Podhoretz speaks, of course, of the Group of 88, and campus allies such as Peter Wood and Orin Starn--professors who exploited the case to advance their personal, ideological, or pedagogical agendas on the backs of their own students. As he astutely notes, "It is not too much to say that many of the adults at Duke, who should be stewards for their students, actually wanted the false rape story to be true because it fulfilled their ideological predilections."

Brodhead, Podhoretz notes, might not survive this affair--everything, of course, depends on the reaction of Duke alumni, and particularly of donors. But "for those 88 professors - what consequences will they experience?" Podhortez concludes:

Consequences? Don't make me laugh.

The tenured ones will continue to enjoy their aristocratic installment in Durham. The untenured will be supported in their efforts to find similar perches elsewhere by the rest of the Gang of 88, because that's how academic politics works.

How about even the loss of even a single night of sleep?

Oh, no. Not these folks. They're fighting the white patriarchy. They're on the side of the dispossessed and oppressed. They're giving voice to the voiceless. They're giving hope to the hopeless.

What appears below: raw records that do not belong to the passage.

(** * sghousing: the public housing resale dashboard, [public_housing.py]

    A shallow embedding of the data pipeline of [public_housing.py]: the
    per-period fetch and merge loop, the normalisation (the derived Float32
    metrics and the [with_columns] replace chains), [convert_price_area],
    [df_filter] and the summary computed by [update_text].

    Conventions.
    - A polars string column holds [string]s.  Where a Float column is only
      compared, it holds finite values written as rationals [Q] (comparisons
      of finite floats agree with the comparisons of their rational values);
      where it is computed, in the derived metrics, it holds binary32 numbers
      of the standard library's [spec_float] with their IEEE operations.
    - A DataFrame is its list of column names with its list of rows; reading a
      column that is not listed raises [ColumnNotFoundError].
    - Python exceptions are values of [exn]; code that can raise returns
      [result]. *)

From Stdlib Require Import String Ascii List Bool ZArith QArith Lia.
From Stdlib Require Import DecimalString Permutation.
From Stdlib Require Import Lqa Qpower Qabs.
From Stdlib Require Import Floats.SpecFloat Floats.FloatClass.
Import ListNotations.

Local Open Scope string_scope.
Local Open Scope Z_scope.

(** ** Exceptions and results *)

Inductive exn : Type :=
| ConnectionError                      (* requests: the transport failed *)
| JSONDecodeError                      (* response.json() / missing envelope keys *)
| ColumnNotFoundError (c : string)     (* polars: unknown column *)
| DuplicateError (c : string)          (* polars: column name occurs twice *)
| InvalidOperationError                (* polars: strict cast failed *)
| ShapeError                           (* polars: frames of different widths *)
| AttributeError (a : string)          (* Python: unknown attribute *)
| UnboundLocalError (v : string).      (* Python: local read before assignment *)

Inductive result (A : Type) : Type :=
| Ok (a : A)
| Raised (e : exn).

Arguments Ok {A} a.
Arguments Raised {A} e.

Definition bind {A B : Type} (m : result A) (k : A -> result B) : result B :=
  match m with
  | Ok a => k a
  | Raised e => Raised e
  end.

Notation "x <- m ;; k" := (bind m (fun x => k))
  (at level 61, m at next level, right associativity).

(** ** Strings *)

Module Str.

(** [strip_prefix p s] is [Some rest] when [s = p ++ rest]. *)
Fixpoint strip_prefix (p s : string) : option string :=
  match p, s with
  | EmptyString, _ => Some s
  | String _ _, EmptyString => None
  | String a p', String b s' =>
      if Ascii.eqb a b then strip_prefix p' s' else None
  end.

(** polars [str.replace(pattern, value)] for a pattern without regular
    expression metacharacters: the FIRST (leftmost) occurrence of the
    pattern is replaced, the rest of the string is kept ([n=1] is the
    default of [str.replace]; [str.replace_all] is the one that replaces
    every occurrence). *)
Fixpoint replace (pattern value s : string) : string :=
  match strip_prefix pattern s with
  | Some rest => value ++ rest
  | None =>
      match s with
      | EmptyString => EmptyString
      | String c s' => String c (replace pattern value s')
      end
  end.

(** Literal containment: some suffix of [s] starts with [p]. *)
Fixpoint contains_literal (s p : string) : bool :=
  match strip_prefix p s with
  | Some _ => true
  | None =>
      match s with
      | EmptyString => false
      | String _ s' => contains_literal s' p
      end
  end.

Definition is_lower (c : ascii) : bool :=
  ((97 <=? nat_of_ascii c) && (nat_of_ascii c <=? 122))%nat.

Definition is_digit (c : ascii) : bool :=
  ((48 <=? nat_of_ascii c) && (nat_of_ascii c <=? 57))%nat.

Definition upper_ascii (c : ascii) : ascii :=
  if is_lower c then ascii_of_nat (nat_of_ascii c - 32) else c.

(** Python [str.upper()] on ASCII text: the letters a-z are upper-cased and
    every other ASCII character is kept.  Python's method knows the case
    tables of Unicode; outside ASCII ([is_ascii]) the embedding does not
    follow it, and the statements about the street text are made for
    [plain] texts. *)
Fixpoint upper (s : string) : string :=
  match s with
  | EmptyString => EmptyString
  | String c s' => String (upper_ascii c) (upper s')
  end.

Fixpoint all_chars (f : ascii -> bool) (s : string) : bool :=
  match s with
  | EmptyString => true
  | String c s' => f c && all_chars f s'
  end.

(** The characters the regex crate gives a meaning to. *)
Definition regex_meta (c : ascii) : bool :=
  existsb (Ascii.eqb c)
    (list_ascii_of_string "\.+*?()|[]{}^$#&-~").

(** A pattern that the regular-expression engine reads literally. *)
Definition regex_literal (p : string) : bool :=
  all_chars (fun c => negb (regex_meta c)) p.

Definition is_ascii (c : ascii) : bool := (nat_of_ascii c <? 128)%nat.

(** A text of ASCII characters none of which the regular-expression engine
    gives a meaning to: on such a text [upper] is Python's [str.upper()], and
    its upper-cased form is a pattern that [str.contains] reads literally. *)
Definition plain (s : string) : bool :=
  all_chars (fun c => is_ascii c && negb (regex_meta c)) s.

(** polars [str.contains(pattern)]: the pattern is compiled as a regular
    expression and searched in the value, case-sensitively.  For a
    [regex_literal] pattern that is literal containment, which is what is
    computed here.  The embedding has no regular-expression engine: a
    pattern with a metacharacter (an alternation "A|B", an unbalanced "(" that
    the engine refuses) is outside it, and every statement on which rows
    the street text selects is made for [plain] texts. *)
Definition contains (s pattern : string) : bool :=
  contains_literal s pattern.

(** Pieces of [s] between occurrences of the separator character. *)
Fixpoint split_on (sep : ascii) (s : string) : list string :=
  match s with
  | EmptyString => [EmptyString]
  | String c s' =>
      if Ascii.eqb c sep then EmptyString :: split_on sep s'
      else match split_on sep s' with
           | [] => [String c EmptyString]
           | piece :: pieces => String c piece :: pieces
           end
  end.

End Str.

(** ** The normaliser: derived metrics (source lines 63-70) *)

(** The Float32 columns: IEEE binary32, a 24-bit mantissa and exponents
    below 128, with the operations of [SpecFloat]. *)
Module F32.

Definition prec : Z := 24.
Definition emax : Z := 128.

(** Float32 times Float32, Float32 by Float32: rounded to nearest, ties to
    even. *)
Definition mul : spec_float -> spec_float -> spec_float := SFmul prec emax.
Definition div : spec_float -> spec_float -> spec_float := SFdiv prec emax.

(** The Float32 nearest to an integer. *)
Definition of_Z (n : Z) : spec_float := binary_normalize prec emax n 0 false.

(** The Float32 nearest to a binary64 number. *)
Definition of_float64 (x : spec_float) : spec_float :=
  match x with
  | S754_finite s m e => binary_normalize prec emax (cond_Zopp s (Zpos m)) e s
  | _ => x
  end.

(** The Python literal [10.7639] is the binary64 nearest to the decimal,
    the correctly rounded quotient of 107639 by 10000; in an expression with a
    Float32 column polars takes it at the type of the column. *)
Definition literal_10_7639 : spec_float :=
  of_float64 (SFdiv 53 1024 (binary_normalize 53 1024 107639 0 false)
                (binary_normalize 53 1024 10000 0 false)).
(** * wahello: vector clocks, signed clock updates and partition-aware
      propagation (bft_protocol.go)

    A shallow embedding of the Go program [bft_protocol.go] and the
    properties of its natural-language specification.

    Conventions of the embedding:
    - [int64] timestamps are integers [Z]; the program only stores and
      compares them, so no wrap-around arithmetic is involved;
    - a Go [map[string]T] is a [gmap string T]; reading an absent key gives
      the zero value of [T];
    - [*Node] pointers are addresses into a heap of node objects, because
      the system registry and the callers alias the same nodes;
    - [range] over a map visits the entries in an unspecified order: the
      order is an explicit argument, constrained to be a permutation of the
      map's entries;
    - the cryptographic primitives of the Go standard library ([sha256.Sum256],
      [ecdsa.Sign]) are parameters of a section. *)

From Stdlib Require Import ZArith.
From Stdlib Require Import DecimalString Ascii.
From Stdlib Require DecimalPos DecimalZ.
From stdpp Require Import gmap strings.

Local Open Scope Z_scope.

(** ** Data model *)

(** [type VectorClock struct { Timestamps map[string]int64 }] *)
Record VectorClock := mkVectorClock {
  Timestamps : gmap string Z
}.

(** [type ClockUpdate struct { NodeID string; Timestamp int64; Signature string }] *)
Record ClockUpdate := mkClockUpdate {
  NodeID : string;
  Timestamp : Z;
  Signature : string
}.

Module VC.

(** [func NewVectorClock() *VectorClock] *)
Definition NewVectorClock : VectorClock := mkVectorClock ∅.

(** [func (vc *VectorClock) Update(nodeID string, timestamp int64)]:
    [vc.Timestamps[nodeID] = timestamp]. *)
Definition Update (vc : VectorClock) (nodeID : string) (timestamp : Z) : VectorClock :=
  mkVectorClock (<[nodeID := timestamp]> (Timestamps vc)).

(** [func (vc *VectorClock) GetTimestamp(nodeID string) int64]:
    [return vc.Timestamps[nodeID]], the zero value [0] for an absent key. *)
Definition GetTimestamp (vc : VectorClock) (nodeID : string) : Z :=
  default 0 (Timestamps vc !! nodeID).

(** [func (vc *VectorClock) Compare(other *VectorClock) int].

    The two [for ... range] loops visit the entries of a map in an order the
    language leaves unspecified, so each loop takes the visiting order as a
    list of entries. The locals [allEqual] and [maxTimestamp] are kept as in
    the source although no [return] reads them. *)
Inductive loop_result :=
  | Return (r : Z)
  | Fallthrough (maxTimestamp : Z).

(** First loop: [for nodeID, ts := range vc.Timestamps]. *)
Fixpoint Compare_first_loop (entries : list (string * Z)) (other : VectorClock)
    (maxTimestamp : Z) : loop_result :=
  match entries with
  | [] => Fallthrough maxTimestamp
  | (nodeID, ts) :: rest =>
      let otherTS := GetTimestamp other nodeID in
      if otherTS >? ts then Return (-1)
      else if otherTS <? ts then Return 1
      else Compare_first_loop rest other
             (if ts >? maxTimestamp then ts else maxTimestamp)
  end.

(** Second loop: [for nodeID, ts := range other.Timestamps], which only
    touches [maxTimestamp], and only for keys that [vc] does not have. *)
Fixpoint Compare_second_loop (entries : list (string * Z)) (vc : VectorClock)
    (maxTimestamp : Z) : Z :=
  match entries with
  | [] => maxTimestamp
  | (nodeID, ts) :: rest =>
      let exists_ := bool_decide (is_Some (Timestamps vc !! nodeID)) in
      Compare_second_loop rest vc
        (if negb exists_ then (if ts >? maxTimestamp then ts else maxTimestamp)
         else maxTimestamp)
  end.

Definition Compare_in_order (order1 order2 : list (string * Z))
    (vc other : VectorClock) : Z :=
  let allEqual := true in
  match Compare_first_loop order1 other 0 with
  | Return r => r
  | Fallthrough maxTimestamp =>
      let maxTimestamp := Compare_second_loop order2 vc maxTimestamp in
      0
  end.

(** A visiting order of a map: any arrangement of its entries. *)
Definition range_order (m : gmap string Z) (order : list (string * Z)) : Prop :=
  order ≡ₚ map_to_list m.

(** [Compare vc other r]: some run of [vc.Compare(other)] returns [r]. *)
Inductive Compare (vc other : VectorClock) : Z → Prop :=
  | Compare_run order1 order2 :
      range_order (Timestamps vc) order1 →
      range_order (Timestamps other) order2 →
      Compare vc other (Compare_in_order order1 order2 vc other).

(** One particular run, for evaluation: the entries in [map_to_list] order. *)
Definition Compare_exec (vc other : VectorClock) : Z :=
  Compare_in_order (map_to_list (Timestamps vc)) (map_to_list (Timestamps other))
    vc other.

End VC.

(** ** The comparison the specification describes

    The standard partial order on vector clocks, absent keys read as [0]. *)
Inductive Ordering := LESS | GREATER | EQUAL | CONCURRENT.

Module Std.

(** Every entry of [a] is at most the corresponding entry of [b]. *)
Definition vc_le (a b : VectorClock) : Prop :=
  ∀ k, VC.GetTimestamp a k ≤ VC.GetTimestamp b k.

(** The same, checked on the keys either clock holds: this is the form
    that can be decided by running over finitely many keys. *)
Definition vc_le_keys (a b : VectorClock) : Prop :=
  set_Forall (λ k, VC.GetTimestamp a k ≤ VC.GetTimestamp b k)
    (dom (Timestamps a) ∪ dom (Timestamps b)).

Definition vc_leb (a b : VectorClock) : bool := bool_decide (vc_le_keys a b).

(** Modelled on the specification's description of [compare]: [LESS] when
    every entry of [a] is at most that of [b] and one is strictly less,
    [GREATER] symmetrically, [EQUAL] when all entries match, [CONCURRENT]
    when neither dominates. *)
Definition compare (a b : VectorClock) : Ordering :=
  match vc_leb a b, vc_leb b a with
  | true, true => EQUAL
  | true, false => LESS
  | false, true => GREATER
  | false, false => CONCURRENT
  end.

End Std.

(** The source's reading of the integer result: "return 0 if equal, -1 if
    less, 1 if greater". *)
Definition ordering_of_result (r : Z) : option Ordering :=
  if decide (r = -1) then Some LESS
  else if decide (r = 0) then Some EQUAL
  else if decide (r = 1) then Some GREATER
  else None.

(** ** Identity and signing *)

(** [ecdsa.PublicKey]: a curve point; [ecdsa.PrivateKey]: the point and the
    secret scalar [D]. *)
Record ecdsa_PublicKey := mkPublicKey { X : Z; Y : Z }.
Record ecdsa_PrivateKey := mkPrivateKey { Public : ecdsa_PublicKey; D : Z }.

(** A Go call that returns [(T, error)]. *)
Inductive result (A : Type) :=
  | Ok (a : A)
  | Err (e : string).
Arguments Ok {A} a.
Arguments Err {A} e.

(** [fmt.Sprintf("%d", n)] for an [int64]. *)
Definition Sprintf_d (n : Z) : string := NilZero.string_of_int (Z.to_int n).

(** [Bytes] of a [big.Int]: the big-endian bytes of the absolute value, none
    for zero. *)
Fixpoint bytes_le (fuel : nat) (n : Z) : list Z :=
  match fuel with
  | O => []
  | S fuel' => if n =? 0 then [] else (n mod 256) :: bytes_le fuel' (n / 256)
  end.

Definition big_Int_Bytes (z : Z) : list Z :=
  rev (bytes_le (S (Z.to_nat (Z.log2 (Z.abs z)))) (Z.abs z)).

(** [hex.EncodeToString]: two lower-case digits per byte. *)
Definition hex_digit (d : Z) : string :=
  String.substring (Z.to_nat d) 1 "0123456789abcdef".

Definition hex_EncodeToString (bytes : list Z) : string :=
  fold_right (λ b acc, hex_digit (b / 16) +:+ hex_digit (b mod 16) +:+ acc) "" bytes.

(** The message both [SignClockUpdate] and [VerifyClockUpdate] build:
    [fmt.Sprintf("%s:%d", update.NodeID, update.Timestamp)]. *)
Definition signed_message (update : ClockUpdate) : string :=
  NodeID update +:+ ":" +:+ Sprintf_d (Timestamp update).

(** ** Nodes, the heap they live in, and the system

    [Node.VectorClock] is a pointer in the source; [NewNode] gives every
    node a clock of its own and nothing shares or reassigns it, so the clock
    is a field of the node object.  The [Lock] fields are not stored: the
    model is sequential, and the one place where a lock decides the outcome
    (a node delivering to itself while it holds its own lock) is handled in
    [PropagateClockUpdate]. *)
Record Node := mkNode {
  ID : string;
  Node_VectorClock : VectorClock;
  PrivateKey : ecdsa_PrivateKey;
  PublicKey : ecdsa_PublicKey;
  IsByzantine : bool;
  IsIsolated : bool;
  Neighbors : list string
}.

(** [Nodes] holds [*Node] pointers: addresses into the heap. *)
Record System := mkSystem {
  Nodes : gmap string positive;
  Leader : string;
  Partition : gmap string bool
}.

(** The node objects and what has been printed so far. *)
Record World := mkWorld {
  heap : gmap positive Node;
  stdout : list string
}.

(** How a call ends: it returns, it panics (a nil or dangling [*Node] is
    dereferenced), or it blocks for ever on a lock the caller already
    holds. *)
Inductive outcome (A : Type) :=
  | Returns (a : A)
  | Panics
  | Blocks.
Arguments Returns {A} a.
Arguments Panics {A}.
Arguments Blocks {A}.

Definition obind {A B} (m : outcome A) (k : A → outcome B) : outcome B :=
  match m with
  | Returns a => k a
  | Panics => Panics
  | Blocks => Blocks
  end.

Notation "'do' x <- m ; k" := (obind m (λ x, k))
  (at level 10, x name, m at level 100, k at level 200).
Notation "'do' ( x , y ) <- m ; k" := (obind m (λ xy, let '(x, y) := xy in k))
  (at level 10, x name, y name, m at level 100, k at level 200).

Definition deref (w : World) (p : positive) : outcome Node :=
  match heap w !! p with
  | Some n => Returns n
  | None => Panics
  end.

Definition store (w : World) (p : positive) (n : Node) : World :=
  mkWorld (<[p := n]> (heap w)) (stdout w).

Definition newline : string := String (Ascii.ascii_of_nat 10) EmptyString.

Module Sys.

(** [func NewSystem() *System] *)
Definition NewSystem : System := mkSystem ∅ "" ∅.

(** [func (s *System) AddNode(node *Node)]: [s.Nodes[node.ID] = node]. *)
Definition AddNode (s : System) (node : positive) (w : World) : outcome System :=
  do n <- deref w node;
  Returns (mkSystem (<[ID n := node]> (Nodes s)) (Leader s) (Partition s)).

(** [func (s *System) SetLeader(leaderID string)] *)
Definition SetLeader (s : System) (leaderID : string) : System :=
  mkSystem (Nodes s) leaderID (Partition s).

(** [func (s *System) GetLeader() string] *)
Definition GetLeader (s : System) : string := Leader s.
(** Percent-encode a byte: [%] and two upper-case hexadecimal digits. *)
Definition percent_encode (byte : N) : list N :=
  [37; hex_digit (N.shiftr byte 4); hex_digit (N.land byte 15)].

Definition hex_value (c : N) : option N :=
  if (48 <=? c) && (c <=? 57) then Some (c - 48)
  else if (65 <=? c) && (c <=? 70) then Some (c - 55)
  else if (97 <=? c) && (c <=? 102) then Some (c - 87)
  else None.

(** Percent-decode a byte sequence. *)
Fixpoint percent_decode (input : list N) : list N :=
  match input with
  | [] => []
  | byte :: rest =>
      if byte =? 37 then
        match rest with
        | h :: l :: rest' =>
            match hex_value h, hex_value l with
            | Some a, Some b => (16 * a + b) :: percent_decode rest'
            | _, _ => byte :: percent_decode rest
            end
        | _ => byte :: percent_decode rest
        end
      else byte :: percent_decode rest
  end.

(** Percent-encode after encoding, with the urlencoded set and
    spaceAsPlus: what one byte of the encoding becomes, and the whole. *)
Definition urlencoded_encode_byte (byte : N) : list N :=
  if byte =? 32 then [43]
  else if in_urlencoded_percent_encode_set byte then percent_encode byte
  else [byte].

Definition urlencoded_encode (s : list N) : list N :=
  flat_map urlencoded_encode_byte (utf8_encode s).

(** *** application/x-www-form-urlencoded *)

(** The serializer: [name=value] pairs joined by [&]. *)
Definition urlencoded_serialize (tuples : list (list N * list N)) : list N :=
  join [38] (map (λ t, urlencoded_encode t.1 ++ [61] ++ urlencoded_encode t.2)
                 tuples).

(** A byte sequence up to its first [=], and what follows it. *)
Fixpoint split_name_value (bytes : list N) : list N * list N :=
  match bytes with
  | [] => ([], [])
  | b :: rest =>
      if b =? 61 then ([], rest)
      else let (name, value) := split_name_value rest in (b :: name, value)
  end.

Definition plus_to_space (bytes : list N) : list N :=
  map (λ b, if b =? 43 then 32 else b) bytes.

(** The parser, on bytes. *)
Definition urlencoded_parse (input : list N) : list (list N * list N) :=
  omap (λ bytes,
    if bool_decide (bytes = []) then None
    else
      let (name, value) := split_name_value bytes in
      Some (utf8_decode (percent_decode (plus_to_space name)),
            utf8_decode (percent_decode (plus_to_space value))))
    (split_string 38 input).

They're fools at best and monsters at worst - and neither fools nor monsters are much troubled by attacks of conscience.

Sunday, February 04, 2007

Sunday News

With the legislative session in full swing, here’s hoping that at least a few legislators read the Wilmington Star. Looking back on the case, the paper from Mike Nifong’s hometown detected an inexcusable condition: that even with the State Bar filing ethics charges against Nifong, “nobody could take the case away from him. State law says only a DA can ask for a special prosecutor.”

Nifong, of course, eventually bowed to the inevitable and asked off the case—which, the Star correctly argued, “has made North Carolina an object of international dismay.”

Nifong’s misconduct, however, leaves a question: whether legislators “will give the AG (or possibly the Chief Justice?) authority to take over cases that district attorneys cannot be trusted to handle. They could call it ‘Mike's Law.’” No move, the Star concluded, “could be more important than starting to restore North Carolinians' trust in the fairness, competence and honesty of criminal prosecutions.”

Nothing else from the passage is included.